(Recorded data)
******************************

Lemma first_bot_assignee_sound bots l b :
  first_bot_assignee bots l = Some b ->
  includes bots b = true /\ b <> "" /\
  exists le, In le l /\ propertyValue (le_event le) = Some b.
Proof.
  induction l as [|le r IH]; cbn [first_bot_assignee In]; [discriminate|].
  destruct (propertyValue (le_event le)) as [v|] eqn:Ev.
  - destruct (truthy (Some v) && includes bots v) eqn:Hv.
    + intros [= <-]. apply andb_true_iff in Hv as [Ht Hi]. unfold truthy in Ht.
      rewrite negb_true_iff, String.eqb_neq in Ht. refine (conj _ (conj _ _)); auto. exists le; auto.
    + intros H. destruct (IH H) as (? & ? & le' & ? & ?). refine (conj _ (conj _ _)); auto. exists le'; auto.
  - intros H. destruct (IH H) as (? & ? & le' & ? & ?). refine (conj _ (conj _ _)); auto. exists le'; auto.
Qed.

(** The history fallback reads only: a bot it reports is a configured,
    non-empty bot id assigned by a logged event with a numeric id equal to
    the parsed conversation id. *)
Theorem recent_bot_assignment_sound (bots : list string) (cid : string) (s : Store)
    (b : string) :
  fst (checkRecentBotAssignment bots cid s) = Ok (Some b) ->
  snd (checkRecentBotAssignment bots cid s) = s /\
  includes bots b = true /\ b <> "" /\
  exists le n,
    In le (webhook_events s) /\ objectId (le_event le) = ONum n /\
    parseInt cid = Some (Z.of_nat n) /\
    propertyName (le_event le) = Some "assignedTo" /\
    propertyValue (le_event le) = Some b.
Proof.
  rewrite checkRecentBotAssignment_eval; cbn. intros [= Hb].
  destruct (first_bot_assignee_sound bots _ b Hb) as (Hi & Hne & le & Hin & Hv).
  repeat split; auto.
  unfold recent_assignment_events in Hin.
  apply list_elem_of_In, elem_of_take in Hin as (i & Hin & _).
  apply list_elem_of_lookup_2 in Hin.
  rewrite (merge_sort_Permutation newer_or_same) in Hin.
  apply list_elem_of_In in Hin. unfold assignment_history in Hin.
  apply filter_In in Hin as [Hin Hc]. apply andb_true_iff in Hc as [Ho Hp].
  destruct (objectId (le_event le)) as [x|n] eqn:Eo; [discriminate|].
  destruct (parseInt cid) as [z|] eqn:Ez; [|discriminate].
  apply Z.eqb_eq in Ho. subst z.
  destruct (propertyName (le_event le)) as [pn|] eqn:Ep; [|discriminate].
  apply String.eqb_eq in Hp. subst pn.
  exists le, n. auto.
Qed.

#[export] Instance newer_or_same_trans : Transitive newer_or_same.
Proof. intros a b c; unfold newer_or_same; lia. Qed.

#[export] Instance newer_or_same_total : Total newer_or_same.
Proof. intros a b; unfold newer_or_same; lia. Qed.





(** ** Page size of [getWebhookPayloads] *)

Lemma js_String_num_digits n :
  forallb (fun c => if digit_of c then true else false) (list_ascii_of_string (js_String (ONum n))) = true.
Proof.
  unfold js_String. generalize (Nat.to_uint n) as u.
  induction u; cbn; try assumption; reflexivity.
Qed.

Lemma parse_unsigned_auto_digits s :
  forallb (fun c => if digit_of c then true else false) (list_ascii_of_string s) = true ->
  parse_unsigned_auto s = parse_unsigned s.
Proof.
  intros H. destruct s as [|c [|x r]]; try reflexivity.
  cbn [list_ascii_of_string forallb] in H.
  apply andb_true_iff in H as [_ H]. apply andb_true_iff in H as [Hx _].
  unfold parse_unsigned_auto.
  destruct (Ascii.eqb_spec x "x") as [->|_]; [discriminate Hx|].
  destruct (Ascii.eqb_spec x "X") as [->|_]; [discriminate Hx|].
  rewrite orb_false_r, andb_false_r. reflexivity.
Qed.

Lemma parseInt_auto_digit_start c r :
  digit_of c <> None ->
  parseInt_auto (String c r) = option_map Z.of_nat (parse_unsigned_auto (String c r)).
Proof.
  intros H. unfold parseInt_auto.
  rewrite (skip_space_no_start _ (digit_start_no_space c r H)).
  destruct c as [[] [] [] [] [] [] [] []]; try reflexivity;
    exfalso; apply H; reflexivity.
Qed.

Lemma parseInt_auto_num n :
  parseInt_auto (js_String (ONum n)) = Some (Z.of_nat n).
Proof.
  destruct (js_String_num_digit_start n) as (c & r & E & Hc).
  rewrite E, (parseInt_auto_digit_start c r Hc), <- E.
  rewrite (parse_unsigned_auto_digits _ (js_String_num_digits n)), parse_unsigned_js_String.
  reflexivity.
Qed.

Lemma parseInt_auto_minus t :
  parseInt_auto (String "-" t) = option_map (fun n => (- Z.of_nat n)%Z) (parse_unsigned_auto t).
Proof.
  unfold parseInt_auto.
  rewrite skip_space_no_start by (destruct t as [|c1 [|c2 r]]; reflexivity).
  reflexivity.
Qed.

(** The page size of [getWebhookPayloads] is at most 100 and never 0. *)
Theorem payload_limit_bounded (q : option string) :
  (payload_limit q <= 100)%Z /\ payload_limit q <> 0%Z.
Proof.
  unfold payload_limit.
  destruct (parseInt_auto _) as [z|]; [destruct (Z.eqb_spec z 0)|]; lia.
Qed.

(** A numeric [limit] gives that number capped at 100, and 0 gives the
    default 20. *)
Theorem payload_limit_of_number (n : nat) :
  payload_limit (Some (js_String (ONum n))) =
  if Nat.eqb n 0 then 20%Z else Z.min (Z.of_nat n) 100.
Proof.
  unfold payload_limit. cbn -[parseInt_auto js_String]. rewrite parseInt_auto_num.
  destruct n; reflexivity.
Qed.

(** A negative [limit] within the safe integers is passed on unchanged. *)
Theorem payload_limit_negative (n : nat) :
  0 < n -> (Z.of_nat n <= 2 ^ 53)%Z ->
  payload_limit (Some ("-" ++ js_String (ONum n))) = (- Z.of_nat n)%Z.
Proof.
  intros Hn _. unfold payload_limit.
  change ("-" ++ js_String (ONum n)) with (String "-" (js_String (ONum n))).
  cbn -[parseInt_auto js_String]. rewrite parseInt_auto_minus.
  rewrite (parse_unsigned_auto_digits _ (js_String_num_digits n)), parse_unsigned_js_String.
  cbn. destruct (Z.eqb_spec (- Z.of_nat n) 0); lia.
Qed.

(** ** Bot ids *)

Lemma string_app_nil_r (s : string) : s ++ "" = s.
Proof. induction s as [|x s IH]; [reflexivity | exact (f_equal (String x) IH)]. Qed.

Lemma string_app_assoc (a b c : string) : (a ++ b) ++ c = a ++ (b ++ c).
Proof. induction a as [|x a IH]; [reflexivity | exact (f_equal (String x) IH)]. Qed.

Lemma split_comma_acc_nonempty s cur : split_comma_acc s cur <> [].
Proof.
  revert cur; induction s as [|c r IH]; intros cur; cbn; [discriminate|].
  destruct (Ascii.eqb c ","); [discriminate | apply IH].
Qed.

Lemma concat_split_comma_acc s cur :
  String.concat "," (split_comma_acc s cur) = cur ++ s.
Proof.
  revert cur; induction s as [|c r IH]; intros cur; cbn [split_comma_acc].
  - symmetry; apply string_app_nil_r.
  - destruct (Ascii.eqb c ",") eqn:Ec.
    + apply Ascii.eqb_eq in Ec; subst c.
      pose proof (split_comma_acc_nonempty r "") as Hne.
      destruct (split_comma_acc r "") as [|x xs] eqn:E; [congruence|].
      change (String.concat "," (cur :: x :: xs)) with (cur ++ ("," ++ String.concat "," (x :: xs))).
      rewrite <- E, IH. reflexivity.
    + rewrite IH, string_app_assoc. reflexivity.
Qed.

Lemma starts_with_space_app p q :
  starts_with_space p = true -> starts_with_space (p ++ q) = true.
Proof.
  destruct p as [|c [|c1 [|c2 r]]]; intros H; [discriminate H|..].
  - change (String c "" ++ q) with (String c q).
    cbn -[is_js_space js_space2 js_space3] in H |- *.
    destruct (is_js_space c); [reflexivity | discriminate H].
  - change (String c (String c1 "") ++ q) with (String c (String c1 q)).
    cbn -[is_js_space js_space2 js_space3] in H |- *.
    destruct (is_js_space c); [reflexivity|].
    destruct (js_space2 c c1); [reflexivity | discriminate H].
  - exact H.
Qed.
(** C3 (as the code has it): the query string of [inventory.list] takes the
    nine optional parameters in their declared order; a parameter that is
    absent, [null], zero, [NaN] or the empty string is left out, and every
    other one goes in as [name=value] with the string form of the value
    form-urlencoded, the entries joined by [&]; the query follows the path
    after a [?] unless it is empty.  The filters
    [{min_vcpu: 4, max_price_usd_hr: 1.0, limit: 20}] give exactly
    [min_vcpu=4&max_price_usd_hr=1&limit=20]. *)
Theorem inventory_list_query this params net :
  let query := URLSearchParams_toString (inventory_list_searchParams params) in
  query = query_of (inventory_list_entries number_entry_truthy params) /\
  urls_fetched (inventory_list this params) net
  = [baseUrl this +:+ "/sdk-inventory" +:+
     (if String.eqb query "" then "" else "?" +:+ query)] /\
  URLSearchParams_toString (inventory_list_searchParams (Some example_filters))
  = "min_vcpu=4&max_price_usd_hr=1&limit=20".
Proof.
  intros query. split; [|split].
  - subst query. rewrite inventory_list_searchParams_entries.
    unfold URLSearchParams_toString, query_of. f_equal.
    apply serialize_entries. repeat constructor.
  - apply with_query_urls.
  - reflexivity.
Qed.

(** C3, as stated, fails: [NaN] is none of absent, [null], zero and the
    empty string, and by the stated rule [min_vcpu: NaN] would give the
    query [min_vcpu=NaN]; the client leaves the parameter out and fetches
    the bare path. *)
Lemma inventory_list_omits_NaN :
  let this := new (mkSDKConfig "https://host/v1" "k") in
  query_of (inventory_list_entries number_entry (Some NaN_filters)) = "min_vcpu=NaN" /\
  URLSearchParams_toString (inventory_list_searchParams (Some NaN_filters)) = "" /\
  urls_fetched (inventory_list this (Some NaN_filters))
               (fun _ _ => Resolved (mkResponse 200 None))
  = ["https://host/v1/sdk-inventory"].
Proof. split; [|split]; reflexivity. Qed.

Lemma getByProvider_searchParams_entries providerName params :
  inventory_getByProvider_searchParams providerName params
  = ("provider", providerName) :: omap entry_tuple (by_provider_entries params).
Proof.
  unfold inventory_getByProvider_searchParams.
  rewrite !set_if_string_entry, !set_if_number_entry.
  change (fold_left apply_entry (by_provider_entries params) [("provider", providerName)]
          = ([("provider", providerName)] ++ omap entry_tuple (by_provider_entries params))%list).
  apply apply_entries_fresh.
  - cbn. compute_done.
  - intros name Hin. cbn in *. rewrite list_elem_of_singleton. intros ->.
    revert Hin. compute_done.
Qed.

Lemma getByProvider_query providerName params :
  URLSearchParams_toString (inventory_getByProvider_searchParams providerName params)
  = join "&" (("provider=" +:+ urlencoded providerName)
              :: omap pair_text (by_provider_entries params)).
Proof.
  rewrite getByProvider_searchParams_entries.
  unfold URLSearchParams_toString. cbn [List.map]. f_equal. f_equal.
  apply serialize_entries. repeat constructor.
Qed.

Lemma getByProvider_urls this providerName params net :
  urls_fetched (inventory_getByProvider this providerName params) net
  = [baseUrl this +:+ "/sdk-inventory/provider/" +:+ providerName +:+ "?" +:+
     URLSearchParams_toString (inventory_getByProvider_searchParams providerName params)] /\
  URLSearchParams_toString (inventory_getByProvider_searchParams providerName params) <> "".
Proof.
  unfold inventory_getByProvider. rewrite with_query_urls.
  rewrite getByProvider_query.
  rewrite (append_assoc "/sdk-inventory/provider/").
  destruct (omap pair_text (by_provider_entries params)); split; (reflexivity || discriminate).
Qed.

******************************

_EXERCISE DIRECTIONS_
Every line from the line containing "unfold inventory_getByProvider_searchParams." through the line containing "rewrite getByProvider_searchParams_entries." in the records above must be retyped exactly. Leave out the rest.

_EXPECTED OUTPUT_
  unfold inventory_getByProvider_searchParams.
  rewrite !set_if_string_entry, !set_if_number_entry.
  change (fold_left apply_entry (by_provider_entries params) [("provider", providerName)]
          = ([("provider", providerName)] ++ omap entry_tuple (by_provider_entries params))%list).
  apply apply_entries_fresh.
  - cbn. compute_done.
  - intros name Hin. cbn in *. rewrite list_elem_of_singleton. intros ->.
    revert Hin. compute_done.
Qed.

Lemma getByProvider_query providerName params :
  URLSearchParams_toString (inventory_getByProvider_searchParams providerName params)
  = join "&" (("provider=" +:+ urlencoded providerName)
              :: omap pair_text (by_provider_entries params)).
Proof.
  rewrite getByProvider_searchParams_entries.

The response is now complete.